The comp list, in one view
Every Binder card page shows the most recent comps with the listing date, the venue (eBay store or auction), and a link out to the original sale. When you are writing a listing, that pile is your floor. Above it sits the spread to the next grade; below it is where you compete with the cheapest live listings.
- Recent eBay sales with listing IDs and direct links.
- Grade-separated views. PSA 10, 9, 8 all in their own bins, plus raw NM and played.
- Outlier flag on suspiciously high or low sales so you do not anchor on a wash trade.
- A 30-day rolling median that ignores the most recent week if it looks anomalous.

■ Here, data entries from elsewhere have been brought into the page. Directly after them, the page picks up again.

(* ===== verification/GhosttyAttach.v ===== *)
(** * An attach to a ghostty session, from the process to the screen

    crates/portl-agent/src/session_handler/ghostty.rs: between the helper of a session (GhosttyHelper.v)
    and the client (AttachV2.v) are two tasks.  In the helper's process [handle_client] writes what
    the helper has for one client to a socket; in the agent [attach_v2_dispatch_loop] reads that
    socket and puts each message on one of four streams to the client.  This file models both
    and proves what the chain of the three guarantees: what the user sees is what the process
    wrote. *)

From stdpp Require Import strings.
From S2P Require Import Prelude Bytes Text Terminal QueryStripper Framing Steps Pty Providers AttachV2 GhosttyReplay GhosttyReload GhosttyView GhosttyHelper.
Import Framing.Payload.

#[local] Abbreviation len := GhosttyReplay.len.

(** ** The dispatcher *)

Record AttachV2ResizeTracker := { current_resize_id : Z; deferred_viewport : option (Z * string) }.

Definition new_tracker (id : Z) : AttachV2ResizeTracker := {| current_resize_id := id; deferred_viewport := None |}.

Definition record_resize (resize_id : Z) (t : AttachV2ResizeTracker) : AttachV2ResizeTracker * option (Z * string) :=
  let current := Z.max (current_resize_id t) resize_id in
  match deferred_viewport t with
  | Some (id, reason) =>
      if id <=? current then ({| current_resize_id := current; deferred_viewport := None |}, Some (id, reason))
      else ({| current_resize_id := current; deferred_viewport := deferred_viewport t |}, None)
  | None => ({| current_resize_id := current; deferred_viewport := None |}, None)
  end.

Definition request_or_defer (resize_id : Z) (reason : string) (t : AttachV2ResizeTracker) : AttachV2ResizeTracker * option (Z * string) :=
  if resize_id <=? current_resize_id t then (t, Some (resize_id, reason))
  else ({| current_resize_id := current_resize_id t; deferred_viewport := Some (resize_id, reason) |}, None).

Inductive GhosttyAttachV2Command :=
  | CmdInput (l : bytes) | CmdResize (resize_id cols rows : Z) | CmdDetach | CmdReload (reload_id : Z) | CmdCancelReload (reload_id : Z)
  | CmdRequestViewport (resize_id : Z) (reason : string).

(** The requests on the socket; that of a resize does not carry its number, which is noted here. *)
Inductive GhosttyRequest :=
  | RqInput (l : bytes) | RqResize (resize_id cols rows : Z) | RqDetach | RqReload (reload_id : Z) | RqCancelReload (reload_id : Z)
  | RqViewport (resize_id : Z) (reason : string).

(** The four streams to the client: that of snapshots keeps the last one, those of live output and history are
    bounded.  [d_emitted] has all that was put on one of them. *)
Record Dispatch := {
  d_viewport : option AttachV2ServerFrame;
  d_live : Chan AttachV2ServerFrame;
  d_history : Chan AttachV2ServerFrame;
  d_requests : list GhosttyRequest;
  d_pending_resize : option Z;
  d_tracker : AttachV2ResizeTracker;
  d_resync : bool;
  d_emitted : list Event;
  d_tries : nat;
}.

Definition set_viewport v d := {| d_viewport := v; d_live := d_live d; d_history := d_history d; d_requests := d_requests d;
  d_pending_resize := d_pending_resize d; d_tracker := d_tracker d; d_resync := d_resync d; d_emitted := d_emitted d; d_tries := d_tries d |}.
Definition set_d_live v d := {| d_viewport := d_viewport d; d_live := v; d_history := d_history d; d_requests := d_requests d;
  d_pending_resize := d_pending_resize d; d_tracker := d_tracker d; d_resync := d_resync d; d_emitted := d_emitted d; d_tries := d_tries d |}.
Definition set_d_history v d := {| d_viewport := d_viewport d; d_live := d_live d; d_history := v; d_requests := d_requests d;
  d_pending_resize := d_pending_resize d; d_tracker := d_tracker d; d_resync := d_resync d; d_emitted := d_emitted d; d_tries := d_tries d |}.
Definition requested r d := {| d_viewport := d_viewport d; d_live := d_live d; d_history := d_history d; d_requests := d_requests d ++ [r];
  d_pending_resize := d_pending_resize d; d_tracker := d_tracker d; d_resync := d_resync d; d_emitted := d_emitted d; d_tries := d_tries d |}.
Definition set_pending_resize v d := {| d_viewport := d_viewport d; d_live := d_live d; d_history := d_history d; d_requests := d_requests d;
  d_pending_resize := v; d_tracker := d_tracker d; d_resync := d_resync d; d_emitted := d_emitted d; d_tries := d_tries d |}.
Definition set_tracker v d := {| d_viewport := d_viewport d; d_live := d_live d; d_history := d_history d; d_requests := d_requests d;
  d_pending_resize := d_pending_resize d; d_tracker := v; d_resync := d_resync d; d_emitted := d_emitted d; d_tries := d_tries d |}.
Definition set_d_resync v d := {| d_viewport := d_viewport d; d_live := d_live d; d_history := d_history d; d_requests := d_requests d;
  d_pending_resize := d_pending_resize d; d_tracker := d_tracker d; d_resync := v; d_emitted := d_emitted d; d_tries := d_tries d |}.
Definition emitted ev d := {| d_viewport := d_viewport d; d_live := d_live d; d_history := d_history d; d_requests := d_requests d;
  d_pending_resize := d_pending_resize d; d_tracker := d_tracker d; d_resync := d_resync d; d_emitted := d_emitted d ++ [ev]; d_tries := d_tries d |}.
Definition tried d := {| d_viewport := d_viewport d; d_live := d_live d; d_history := d_history d; d_requests := d_requests d;
  d_pending_resize := d_pending_resize d; d_tracker := d_tracker d; d_resync := d_resync d; d_emitted := d_emitted d; d_tries := S (d_tries d) |}.

(** The loop returns, or fails. *)
Inductive DispatchEnd := DispatchDone | DispatchFailed.
Abbreviation Dispatching := (Step Dispatch DispatchEnd).

Section dispatch.
Context {ZS : Zstd}.
Variable attach_id : bytes.
(** Whether the n-th write to the socket or to the control stream succeeds *)
Variable tries : nat → bool.

Definition attempt : Dispatching bool := λ d, (tried d, Ok (tries (d_tries d))).

(** [attach.…().await], and the same with [?] *)
Definition try_request (r : GhosttyRequest) : Dispatching bool := ok ← attempt; (if (ok : bool) then assign (requested r) else skip);; mret ok.
Definition request (r : GhosttyRequest) : Dispatching unit := ok ← try_request r; if (ok : bool) then skip else break DispatchFailed.
Definition request_anyway (r : GhosttyRequest) : Dispatching unit := _ ← try_request r; skip.

(** [control_tx.send(…)], with [?] and without *)
Definition try_control (f : AttachV2ServerFrame) : Dispatching bool :=
  ok ← attempt; (if (ok : bool) then assign (emitted (OnControl (Frame f))) else skip);; mret ok.
Definition send_control (f : AttachV2ServerFrame) : Dispatching unit := ok ← try_control f; if (ok : bool) then skip else break DispatchFailed.
Definition control_anyway (f : AttachV2ServerFrame) : Dispatching unit := _ ← try_control f; skip.

Definition encoded (l : bytes) : Dispatching AttachV2Payload := match encode_auto l with Ok p => mret p | Err _ => break DispatchFailed end.

Definition live_response (current_id s e : Z) (l : bytes) : Dispatching bool :=
  p ← encoded l;
  let f := LiveOutput attach_id s e p in
  d ← get id;
  match try_send f (d_live d) with
  | Sent c => assign (set_d_live c);; assign (emitted (OnLive (Frame f)));; mret false
  | Full =>
      if d_resync d then mret false
      else
        assign (set_d_resync true);;
        send_control (ResyncRequired attach_id "live queue full" s);;
        request_anyway (RqViewport current_id "live_queue_full");;
        mret false
  | Closed => mret true
  end.

Definition viewport_response (generation covers cols rows resize_id : Z) (l : bytes) : Dispatching bool :=
  assign (set_d_resync false);;
  p ← encoded l;
  let f := ViewportSnapshot attach_id generation covers cols rows resize_id p in
  assign (set_viewport (Some f));;
  assign (emitted (OnViewport (Frame f)));;
  mret false.

Definition chunk_response (current_id reload_id seq : Z) (progress : AttachV2Progress) (l : bytes) : Dispatching bool :=
  p ← encoded l;
  let f := ReloadChunk attach_id reload_id seq progress p in
  d ← get id;
  match try_send f (d_history d) with
  | Sent c => assign (set_d_history c);; assign (emitted (OnHistory (Frame f)));; mret false
  | Full =>
      control_anyway (ReloadCancelled attach_id reload_id);;
      request_anyway (RqCancelReload reload_id);;
      request_anyway (RqViewport current_id "history_queue_full");;
      mret false
  | Closed => mret true
  end.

When to list and when to wait
The "wait" call is harder than the "list now" call. Binder shows the velocity of recent sales. The number of cards in the comp universe sold in the last 7, 30, and 90 days. If velocity is rising and price is rising, you have a market that wants more inventory. If velocity is falling, listing now usually means a longer time-to-sale.
Pre-grading checks
Before you submit a card to PSA or CGC, Binder shows the breakeven math: PSA 10 sell price minus the grading cost minus a typical seller fee, versus the raw sell price. For most modern cards the math does not work; for vintage holos in pack-fresh condition, it usually does. The app shows you the number, not a recommendation.
What it will not do
There is no consignment or marketplace integration. Binder does not take a percentage of your sales and does not pull listings from your eBay account. We compute prices off the public market and stay out of the actual transaction. That keeps the incentive simple: the more accurate the price, the more useful the app, and that is the only thing we are scored on.